Proposing a currency straitjacket for a highly unbalanced economy is not a good idea. Yet that is precisely what the Trump administration is insisting on for China in its continuing trade negotiations with that country. This does not bode well for China’s long-term economic growth outlook. It also could have negative consequences for the rest of the global economy.
Despite what President Trump would have us believe, over the last few years China has not been manipulating its currency for competitive advantage. On the contrary, China has been doing precisely the reverse by its strenuous efforts to prevent its currency from depreciating against the U.S. dollar. These efforts have included the burning through of around $1 trillion in China’s international reserves to supply highly demanded dollars in the domestic currency market.
As a result of those efforts, China’s currency has been maintained at levels deemed to be at fair value by the International Monetary Fund. Meanwhile, its external current account surplus has declined substantially — to below 3 percent of GDP.
Choosing to overlook these facts, the Trump administration stubbornly sticks to the narrative that China persistently manipulates its currency for competitive advantage. This motivates the administration to insist that as part of any trade deal, China must commit itself to maintaining a fixed dollar currency peg.
One consequence of China acceding to the U.S. demand that it should peg its currency would be that it would risk having its currency appreciate against the world’s other currencies. It would do so at a time that a weakening Chinese economy could least afford it. This would happen should the dollar continue to appreciate as a result of higher U.S. interest rates or as a result of increased safe haven dollar demand in more volatile financial markets.

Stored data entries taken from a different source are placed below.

(* ===== verification/Startup.v ===== *)
(** * Startup: the commands ([src/cmd])

    The process runs as the controller or as the node driver, by the name of
    its pod: [cmd/main.go], [cmd/controller.go], [cmd/node.go], and the managers
    of [cmd/app].  The flags are a record, the environment is read by events, and
    the process-wide settings are passed along ([process]).  The goroutines are
    [Spawn] events with their bodies as definitions of their own. *)

From S2P Require Import Prelude GoStrings GoTime GoNum GoUrl Objects Effects Interleave Config Demo Security.
From S2P Require Import Setting Util Endpoint FsTool PassFd Kubelet K8sClient Resource Template Builder ApiServer.
From S2P Require Import PodMount MountInfo PodDriver Provider Controllers Reconciler ControllerService.
From S2P Require Import Provisioner NodeService Driver.

(** The flags of [main]. *)
Record Flags := MkFlags {
  f_endpoint : string;
  f_nodeID : string;
  f_provisioner : bool;
  f_cacheConf : bool;
  f_podManager : bool;
  f_localPV : bool;
  f_leaderElection : bool;
  f_leaderElectionNamespace : string;
  f_leaderElectionLeaseDuration : Z
}.

(** [strconv.ParseBool]. *)
Definition strconv_ParseBool (s : string) : option bool :=
  if decide (s ∈ ["1"; "t"; "T"; "TRUE"; "true"; "True"]) then Some true
  else if decide (s ∈ ["0"; "f"; "F"; "FALSE"; "false"; "False"]) then Some false
  else None.

(** A duration from the environment is taken only when it is longer; one that
    cannot be parsed counts as zero. *)
Definition longer (s : string) (old : Z) : Z :=
  if decide (s = "") then old
  else let duration := match ParseDuration s with Ok d => d | Err _ => 0%Z end in
       if (old <? duration)%Z then duration else old.

Definition or_default (s dflt : string) : string := if decide (s = "") then dflt else s.

(** ** The node *)

Module NodeCmd.
Section node.
Context `{X : !Ext} `{F : !Fuel}.

(** What [parseNodeConfig] reads of the environment before it looks at the
    cluster. *)
Definition read_env (fl : Flags) (g : Globals) : prog process :=
  driver <- getenv_twice "DRIVER_NAME" DriverName ;;
  immutable <- call (Getenv "DINGOFS_IMMUTABLE") ;;
  node <- call (Getenv "NODE_NAME") ;;
  ns <- call (Getenv "DINGOFS_MOUNT_NAMESPACE") ;;
  podName <- call (Getenv "POD_NAME") ;;
  mountPath <- call (Getenv "DINGOFS_MOUNT_PATH") ;;
  configPath <- call (Getenv "DINGOFS_CONFIG_PATH") ;;
  hostIp <- call (Getenv "HOST_IP") ;;
  kubeletPort <- call (Getenv "KUBELET_PORT") ;;
  priority <- call (Getenv "DINGOFS_MOUNT_PRIORITY_NAME") ;;
  preemption <- call (Getenv "DINGOFS_MOUNT_PREEMPTION_POLICY") ;;
  timeout <- call (Getenv "DINGOFS_RECONCILE_TIMEOUT") ;;
  interval <- call (Getenv "DINGOFS_CONFIG_UPDATE_INTERVAL") ;;
  image <- call (Getenv "DINGOFS_MOUNT_IMAGE") ;;
  Ret (MkProcess
    {| DriverName := driver; NodeName := node; Namespace := ns; HostIp := hostIp;
       KubeletPort := kubeletPort; CSIPod := CSIPod; MountManager := MountManager;
       Immutable := default Immutable (strconv_ParseBool immutable);
       Provisioner := Provisioner; CacheClientConf := CacheClientConf; LocalPV := f_localPV fl;
       DFSConfigPath := configPath;
       DFSMountPriorityName := or_default priority DFSMountPriorityName;
       DFSMountPreemptionPolicy := or_default preemption DFSMountPreemptionPolicy;
       DefaultMountImage := or_default image DefaultMountImage; MountPointPath := mountPath;
       HostDirPath := HostDirPath; enableAPIServerListCache := enableAPIServerListCache;
       ReconcileTimeout := longer timeout ReconcileTimeout;
       SecretReconcilerInterval := longer interval SecretReconcilerInterval;
       SHELL_MOUNT_POINT := SHELL_MOUNT_POINT; checkMountScript := checkMountScript |} podName).

Definition parseNodeConfig (fl : Flags) (g : Globals) : prog (flow process) :=
  p <- read_env fl g ;;
  if decide (p_PodName p = "" ∨ @Namespace (p_cfg p) = "") then Ret (Exit 1)
  else
    client <- NewClient ;;
    match client with
    | Err _ => Ret (Exit 1)
    | Ok _ =>
        pod <- GetPod Background (p_PodName p) (@Namespace (p_cfg p)) ;;
        match pod with
        | Err _ => Ret (Exit 1)
        | Ok pod =>
            e <- InitGlobalFds "/tmp" Background ;;
            match e with
            | Some _ => Ret (Exit 1)
            | None => Ret (Continue (MkProcess (with_csi_pod (p_cfg p) pod) (p_PodName p)))
            end
        end
    end.
(** The loop of lines 49-75 from a given state: the note that is open, if
    any, and the frames left; the notes are returned in the order they are
    closed. *)
Fixpoint segment_from (current_note : option note) (frames : list (Q * option Q))
  : list note * option note :=
  match frames with
  | [] => ([], current_note)
  | (t, freq) :: rest =>
      match frame_midi freq with
      | None =>
          match current_note with
          | Some c =>
              let '(closed, open) := segment_from None rest in
              (Note (midi c) (start c) t :: closed, open)
          | None => segment_from None rest
          end
      | Some m =>
          match current_note with
          | None => segment_from (Some (Note m t t)) rest
          | Some c =>
              if m =? midi c then segment_from (Some (Note (midi c) (start c) t)) rest
              else
                let '(closed, open) := segment_from (Some (Note m t t)) rest in
                (Note (midi c) (start c) t :: closed, open)
          end
      end
  end.

(** Lines 46-84: the raw notes, the last open note being closed at the time
    of the last frame, those shorter than 80 ms dropped. *)
Definition raw_notes_of (frames : list (Q * option Q)) : list note :=
  let '(closed, current_note) := segment_from None frames in
  let raw_notes :=
    match current_note with
    | Some c => closed ++ [Note (midi c) (start c) (default 0%Q (fst <$> last frames))]
    | None => closed
    end in
  let min_duration := 0.08%Q in
  filter (fun n => Qle_bool min_duration (end_ n - start n)) raw_notes.

Definition extract_melody_notes (frames : list (Q * option Q))
    (scale root : option string) (auto_detect_key : bool)
  : list note * string * string :=
  let raw_notes := raw_notes_of frames in
  match raw_notes with
  | [] => ([], "C", "minor")
  | first :: _ =>
      let '(root, scale) :=
        if auto_detect_key
           && (match root with None => true | Some _ => false end
               || match scale with None => true | Some _ => false end)
        then
          let '(detected_root, detected_scale) := detect_key raw_notes in
          (default detected_root root, default detected_scale scale)
        else (default "C" root, default "minor" scale) in
      let notes :=
        map (fun n => Note (quantize_to_scale (midi n) root scale) (start n) (end_ n))
            raw_notes in
      let first_start := start first in
      (map (fun n => Note (midi n) (start n - first_start) (end_ n - first_start)) notes,
       root, scale)
  end.

End Segmentation.

(** The dictionary returned by [analyze_melody]; the two keys that are
    absent for an empty melody are optional. *)
Record analysis := {
  num_notes : nat;
  duration : Q;
  pitch_range : Z;
  avg_interval : Q;
  lowest_note : option Z;
  highest_note : option Z
}.

(** [abs(midis[i+1] - midis[i])] for every [i]. *)
Fixpoint abs_intervals (midis : list Z) : list Z :=
  match midis with
  | a :: (b :: _) as tl => Z.abs (b - a) :: abs_intervals tl
  | _ => []
  end.

(** [np.mean] of a non-empty list of integers. *)
Definition np_mean (l : list Z) : Q :=
  (inject_Z (fold_left Z.add l 0%Z) / inject_Z (Z.of_nat (length l)))%Q.

Definition analyze_melody (notes : list note) : analysis :=
  match notes with
  | [] =>
      {| num_notes := 0; duration := 0.0%Q; pitch_range := 0; avg_interval := 0.0%Q;
         lowest_note := None; highest_note := None |}
  | n :: ns =>
      let midis := map midi notes in
      let duration := Py.max_of (end_ n) (map end_ ns) in
      let intervals := abs_intervals midis in
      let avg_interval :=
        match intervals with [] => 0%Q | _ => np_mean intervals end in
      let highest := fold_left Z.max (map midi ns) (midi n) in
      let lowest := fold_left Z.min (map midi ns) (midi n) in
      {| num_notes := length notes; duration := duration;
         pitch_range := highest - lowest; avg_interval := avg_interval;
         lowest_note := Some lowest; highest_note := Some highest |}
  end.

End Audio.

(** ** melody_generator.py: the ADSR envelope *)

Module Envelope.
Import Generator.

(** [np.linspace(a, b, num)] for [num >= 0]: [num] evenly spaced values, the
    first one [a] and, when there are two or more, the last one [b]. *)
Definition np_linspace (a b : Q) (num : Z) : list Q :=
  if num =? 1 then [a]
  else
    let step := ((b - a) / inject_Z (num - 1))%Q in
    map (fun i => (a + inject_Z (Z.of_nat i) * step)%Q) (seq 0 (Z.to_nat num)).
(** X21 at the names [A; B; C] with scores for [A] and [B], for the
    name [C]. *)
Lemma zero_fill_records_of_witness :
  let names := [of_ascii "A"; of_ascii "B"; of_ascii "C"] in
  let scores := [mkScore (of_ascii "A") 4%float; mkScore (of_ascii "B") 2%float] in
  filter (λ r, Details.service_name r = of_ascii "C") (zero_fill names scores)
  = if decide (of_ascii "C" ∈ names_of scores)
    then filter (λ r, Details.service_name r = of_ascii "C") scores
    else [zero_record (of_ascii "C")].
Proof.
  apply zero_fill_records_of. vm_compute. set_solver.
Defined.

(** X22. When the listed names are distinct and none of them has a score,
    the completed list is the scores followed by one record of score 0.0
    per listed name, in the order of the list; with no score at all it is
    one such record per name. *)
Theorem zero_fill_all_missing (names : list str) (scores : list ServiceScore) :
  NoDup names →
  (∀ n, n ∈ names → n ∉ names_of scores) →
  zero_fill names scores = scores ++ (zero_record <$> names).
Proof.
  intros Hnd Hnew. by rewrite zero_fill_appended, appended_all.
Qed.

(** X22 at the names [A; B] with no score. *)
Lemma zero_fill_all_missing_witness :
  zero_fill [of_ascii "A"; of_ascii "B"] []
  = [] ++ (zero_record <$> [of_ascii "A"; of_ascii "B"]).
Proof.
  apply zero_fill_all_missing.
  - vm_compute. repeat constructor; set_solver.
  - intros n _. apply not_elem_of_nil.
Defined.

(** ** The script of details_services.py *)

(** X23. When the script gets as far as a result, the scores file is the
    last thing written and holds that result; the result is the verifier's
    scores followed by records of score 0.0, it has a record for every
    name of the service list, and details were requested only for names
    of raw records marked true. *)
Theorem main_result (llm : Pipeline.Llm) (service_list : list str)
    (result : list ServiceScore) (steps : list Pipeline.Step) :
  Pipeline.main llm service_list = (Returned result, steps) →
  ∃ response details scores,
    Pipeline.recall llm service_list = Some response
    ∧ Pipeline.describe llm (remove_unknown_services (post_filter response))
      = Some details
    ∧ Pipeline.verify llm details = Some scores
    ∧ result = zero_fill service_list scores
    ∧ (∀ n, n ∈ service_list → n ∈ names_of result)
    ∧ steps = [Pipeline.AskRecall service_list;
               Pipeline.AskDetails
                 (remove_unknown_services (post_filter response));
               Pipeline.WriteDetails details;
               Pipeline.AskScores details;
               Pipeline.WriteScores result].
Proof.
  unfold Pipeline.main, get_services_from_gemini,
    Pipeline.get_service_details_from_gemini, Pipeline.check_details.
  destruct (Pipeline.recall llm service_list) as [response|] eqn:Hrecall;
    [|done].
  destruct (Pipeline.describe llm _) as [details|] eqn:Hdescribe; [|done].
  destruct (Pipeline.verify llm details) as [scores|] eqn:Hverify; [|done].
  intros [= <- <-]. exists response, details, scores.
  split_and!; try done.
  intros n. apply zero_fill_covers.
Qed.

(** X23 with the sample model on the names [A; B; C]. *)
Lemma main_result_witness :
  let result := [mkScore (of_ascii "A") 4%float; mkScore (of_ascii "B") 2%float;
                 mkScore (of_ascii "C") 0%float] in
  ∃ response details scores,
    Pipeline.recall Sample3.llm Sample3.names = Some response
    ∧ Pipeline.describe Sample3.llm
        (remove_unknown_services (post_filter response))
      = Some details
    ∧ Pipeline.verify Sample3.llm details = Some scores
    ∧ result = zero_fill Sample3.names scores
    ∧ (∀ n, n ∈ Sample3.names → n ∈ names_of result)
    ∧ (Pipeline.main Sample3.llm Sample3.names).2
      = [Pipeline.AskRecall Sample3.names;
         Pipeline.AskDetails (remove_unknown_services (post_filter response));
         Pipeline.WriteDetails details;
         Pipeline.AskScores details;
         Pipeline.WriteScores result].
Proof.
  apply (main_result Sample3.llm Sample3.names). reflexivity.
Defined.


(** The order of [long_leb], as a proposition. *)
Definition long_le (x y : long_row) : Prop :=
  lexico (l_fighter_id x) (l_fighter_id y)
  \/ (l_fighter_id x = l_fighter_id y
      /\ ((l_post_rating y < l_post_rating x)%R
          \/ (l_post_rating x = l_post_rating y
              /\ date_le (l_DATE x) (l_DATE y)))).

(** The ledger attributes the post-update rating [post] to the competitor
    [fid], in the bout of date [d], event [ev] and label [bt]. *)
Definition entry (hist : list audit) (fid : str)
    (d : option Z) (ev bt : str) (post : R) : Prop :=
  exists h,
    In h hist /\ h_DATE h = d /\ h_EVENT h = ev /\ h_BOUT h = bt
    /\ ((norm (Some (fighter_a_id h)) = fid /\ post_rating_a h = post)
        \/ (norm (Some (fighter_b_id h)) = fid /\ post_rating_b h = post)).

(** A ledger record with the cells the peak extractor reads. *)
Definition ledger_row (d : Z) (a b : string) (pre_a pre_b post_a post_b : R)
  : audit :=
  {| h_DATE := Some d; h_EVENT := lit "UFC 1"; h_BOUT := lit (a ++ " vs. " ++ b);
     fighter_a_id := lit a; fighter_b_id := lit b;
     h_fighter_a_name := lit a; h_fighter_b_name := lit b;
     pre_rating_a := pre_a; pre_rating_b := pre_b; p_A_win := 0.5;
     h_winner_label := lit "a"; h_method_class := lit "finish";
     h_method_multiplier := 1.2; K_eff := 28.8;
     h_rounds_scheduled := Some 3%Z; h_WEIGHTCLASS := []; h_METHOD := [];
     h_REFEREE := []; h_URL := [];
     post_rating_a := post_a; post_rating_b := post_b |}.
(** * graphql-react: the cache, its events and the bulk operations

    A shallow embedding of the cache core of the library:
    [cacheEntryDelete], [cacheEntryStale], [cacheDelete], [cacheStale],
    [cachePrune] and the older [GraphQL#reset], together with the
    JavaScript notions they rest on: dynamically typed arguments, an object
    used as an ordered dictionary, [for ... in], [EventTarget] dispatch.

    What the model takes from JavaScript:
    - a store is a plain object: the list of its own enumerable properties
      in creation order, with [Object.prototype] behind it; enumeration
      puts array-index keys first, and [key in store] also finds the names
      the store inherits;
    - [for (key in store)] lists the keys once when the loop starts and
      skips a listed key that is no longer a property when its turn comes;
    - a listener is a function of the event and the store it finds, which
      returns the store it leaves and whether it called [preventDefault];
    - a cache key matcher is a pure function of the key.

    [cacheEntrySet], [cacheEntryPrune], [Loading] and [LoadingCacheValue]
    have no source here; they are modelled from the specification and
    marked so. *)

From Stdlib Require Import List String Ascii Bool Arith NArith ZArith Lia Permutation.
From Stdlib Require Import DecimalString.
Import ListNotations.
Local Open Scope string_scope.
Local Open Scope list_scope.

(** ** JavaScript values and objects used as dictionaries *)

Module JS.

(** The values an argument can take.  A function value is a cache key
    matcher: a pure function from a key to the truthiness of its result.
    [VCache] is (a reference to) the [Cache] instance of the world,
    [VObject] any other object. *)
Inductive Value : Type :=
| VUndefined
| VNull
| VBool (b : bool)
| VNumber (n : Z)
| VString (s : string)
| VFunction (f : string -> bool)
| VObject (ref : nat)
| VCache.

(** [typeof v] *)
Definition typeof (v : Value) : string :=
  match v with
  | VUndefined => "undefined"
  | VNull => "object"
  | VBool _ => "boolean"
  | VNumber _ => "number"
  | VString _ => "string"
  | VFunction _ => "function"
  | VObject _ => "object"
  | VCache => "object"
  end.

(** [v instanceof Cache] *)
Definition instanceofCache (v : Value) : bool :=
  match v with VCache => true | _ => false end.

(** [v === undefined] *)
Definition isUndefined (v : Value) : bool :=
  match v with VUndefined => true | _ => false end.

(** ToBoolean, as used by [if (v)] and [!v]. *)
Definition truthy (v : Value) : bool :=
  match v with
  | VUndefined | VNull => false
  | VBool b => b
  | VNumber n => negb (n =? 0)%Z
  | VString s => negb (s =? "")
  | VFunction _ | VObject _ | VCache => true
  end.

(** [hash === v] for a string [hash]. *)
Definition strictEqString (hash : string) (v : Value) : bool :=
  match v with VString s => hash =? s | _ => false end.

(** [f(key)] coerced to a boolean; only function values are called. *)
Definition call (f : Value) (key : string) : bool :=
  match f with VFunction g => g key | _ => false end.

(** An object used as a dictionary: its own enumerable string-keyed
    properties in creation order.  Its prototype is [Object.prototype],
    as for an object literal or the result of [JSON.parse]. *)
Definition Obj : Type := list (string * Value).

(** [Object.hasOwn(o, key)]: [key] is an own property of [o]. *)
Fixpoint has (key : string) (o : Obj) : bool :=
  match o with
  | [] => false
  | (k, _) :: rest => (k =? key) || has key rest
  end.

(** [o[key]] for an own property; [None] when [o] has no own property
    [key]. *)
Fixpoint get (key : string) (o : Obj) : option Value :=
  match o with
  | [] => None
  | (k, v) :: rest => if k =? key then Some v else get key rest
  end.

(** [o[key] = value]: an existing property keeps its place, a new one is
    created last. *)
Fixpoint set (key : string) (value : Value) (o : Obj) : Obj :=
  match o with
  | [] => [(key, value)]
  | (k, v) :: rest =>
      if k =? key then (k, value) :: rest else (k, v) :: set key value rest
  end.

(** [delete o[key]]: removes an own property, and nothing else. *)
Fixpoint delete (key : string) (o : Obj) : Obj :=
  match o with
  | [] => []
  | (k, v) :: rest =>
      if k =? key then delete key rest else (k, v) :: delete key rest
  end.

(** The names of the properties of [Object.prototype], which every plain
    object inherits.  None of them is enumerable, so [for ... in] and
    [Object.keys] never list them. *)
Definition prototypeKeys : list string :=
  ["constructor"; "__defineGetter__"; "__defineSetter__"; "hasOwnProperty";
   "__lookupGetter__"; "__lookupSetter__"; "isPrototypeOf";
   "propertyIsEnumerable"; "toString"; "valueOf"; "__proto__";
   "toLocaleString"].

(** [key] names a property of [Object.prototype]. *)
Definition inherited (key : string) : bool :=
  existsb (String.eqb key) prototypeKeys.

(** [key in o]: [key] is an own property of [o] or the name of a property
    [o] inherits. *)
Definition hasProperty (key : string) (o : Obj) : bool :=
  has key o || inherited key.

(** *** Property enumeration order

    [OrdinaryOwnPropertyKeys]: the keys that are array indices (canonical
    decimal numerals below 2^32 - 1) come first, in ascending numeric
    order, then the other string keys in creation order. *)

Definition digit (c : ascii) : option N :=
  let n := N_of_ascii c in
  if ((48 <=? n) && (n <=? 57))%N then Some (n - 48)%N else None.

Fixpoint digits (s : string) (acc : N) : option N :=
  match s with
  | EmptyString => Some acc
  | String c rest =>
      match digit c with
      | Some d => digits rest (10 * acc + d)%N
      | None => None
      end
  end.

Definition arrayIndex (s : string) : option N :=
  match s with
  | EmptyString => None
  | String "0" EmptyString => Some 0%N
  | String "0" _ => None
  | _ =>
      match digits s 0%N with
      | Some n => if (n <? 4294967295)%N then Some n else None
      | None => None
      end
  end.

Definition isArrayIndex (s : string) : bool :=
  match arrayIndex s with Some _ => true | None => false end.

Fixpoint insertIndex (n : N) (k : string) (l : list (N * string))
  : list (N * string) :=
  match l with
  | [] => [(n, k)]
  | (m, j) :: rest =>
      if (n <=? m)%N then (n, k) :: l else (m, j) :: insertIndex n k rest
  end.

Fixpoint indexKeys (ks : list string) : list (N * string) :=
  match ks with
  | [] => []
  | k :: rest =>
      match arrayIndex k with
      | Some n => insertIndex n k (indexKeys rest)
      | None => indexKeys rest
      end
  end.

Definition ownKeys (o : Obj) : list string :=
  map snd (indexKeys (map fst o))
    ++ filter (fun k => negb (isArrayIndex k)) (map fst o).

(** [Object.keys(o)] *)
Definition keys (o : Obj) : list string := ownKeys o.

End JS.
Import JS.

(** ** The cache: store, listeners, dispatched events *)

Module CacheCore.

(** [new CustomEvent(type, { cancelable, detail })] *)
Record Event : Type := CustomEvent {
  type : string;
  cancelable : bool;
  detail : option Value
}.

(** A listener registered on the cache.  Given the event and the store it
    finds, it returns the store it leaves and whether it called
    [event.preventDefault()]. *)
Definition Listener : Type := Event -> Obj -> Obj * bool.

(** One dispatch, as recorded by the model: the event and the store at the
    moment [dispatchEvent] was entered. *)
Record Dispatch : Type := {
  event : Event;
  seen : Obj
}.

(** The state the operations run in: [cache.store], the listeners added
    to the cache in registration order, the dispatches so far (oldest
    first), and whether [process.env.NODE_ENV] is not ['production'].
    The store is a plain object: the tests construct the cache from object
    literals, and a serialized store comes back from [JSON.parse]. *)
Record World : Type := {
  store : Obj;
  listeners : list (string * Listener);
  log : list Dispatch;
  devMode : bool
}.

Inductive Exn : Type :=
| TypeError (message : string)
| Error (message : string).

Inductive Result (A : Type) : Type :=
| Returned (a : A) (w : World)
| Threw (e : Exn) (w : World).
Arguments Returned {A} a w.
Arguments Threw {A} e w.

Definition M (A : Type) : Type := World -> Result A.

Definition ret {A} (a : A) : M A := fun w => Returned a w.

Definition bind {A B} (c : M A) (k : A -> M B) : M B :=
  fun w =>
    match c w with
    | Returned a w' => k a w'
    | Threw e w' => Threw e w'
    end.

Definition throw {A} (e : Exn) : M A := fun w => Threw e w.

Declare Scope js_scope.
Delimit Scope js_scope with js.
Notation "x <- c ;; k" := (bind c (fun x => k))
  (at level 61, c at next level, right associativity) : js_scope.
Notation "c ;; k" := (bind c (fun _ => k))
  (at level 61, right associativity) : js_scope.
Local Open Scope js_scope.

Definition when (b : bool) (c : M unit) : M unit :=
  if b then c else ret tt.

(** The world a run ends in, whether it returned or threw. *)
Definition final {A} (r : Result A) : World :=
  match r with Returned _ w => w | Threw _ w => w end.

Definition getStore : M Obj := fun w => Returned (store w) w.

Definition putStore (s : Obj) : M unit :=
  fun w =>
    Returned tt {| store := s; listeners := listeners w;
                   log := log w; devMode := devMode w |}.

Definition isDev : M bool := fun w => Returned (devMode w) w.

(** The string of a value already checked to be a string. *)
Definition asString (v : Value) : string :=
  match v with VString s => s | _ => "" end.

(** Modelled from the spec: [createArgErrorMessageProd] is not among the
    sources; its test expects ['Argument 1 type invalid.'] for [1]. *)
Definition createArgErrorMessageProd (argIndex : nat) : string :=
  "Argument " ++ NilEmpty.string_of_uint (Nat.to_uint argIndex)
    ++ " type invalid.".

(** [throw new TypeError(dev ? message : createArgErrorMessageProd(n))] *)
Definition throwArgError {A} (message : string) (argIndex : nat) : M A :=
  dev <- isDev ;;
  throw (TypeError (if dev then message
                    else createArgErrorMessageProd argIndex)).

A more serious risk of a Chinese-U.S. dollar peg is that it would meaningfully complicate China’s efforts to rebalance its highly unbalanced economy. The Chinese government itself recognizes the need for early rebalancing. In particular, it is mindful of the fact that the country’s present investment level of almost half of its GDP is unsustainable and is giving rise to large amounts of excess industrial capacity and a massive supply of unoccupied housing units.
It is difficult to see how stuck in a currency straitjacket China could succeed in reducing its very high investment rate while at the same time maintaining economic growth. Tied to the U.S. dollar, China would be forced to accept U.S. interest rates, which would preclude it from cutting rates to boost demand. It would also be denied the use of exchange rate depreciation to promote its export sector as an offset to any reduction in domestic investment levels.
In slapping import tariffs on China and in attempting to force China into a currency straitjacket, the Trump administration seems to be overlooking the fact that China is the world’s second-largest economy and has for many years now been the world’s major engine of economic growth.
For that reason, one has to hope that in framing its trade policy the administration will become more mindful that an undue Chinese economic slowing could have global spillover effects on the rest of the world economy. In an interconnected global economy, that could very well come to reach our shores.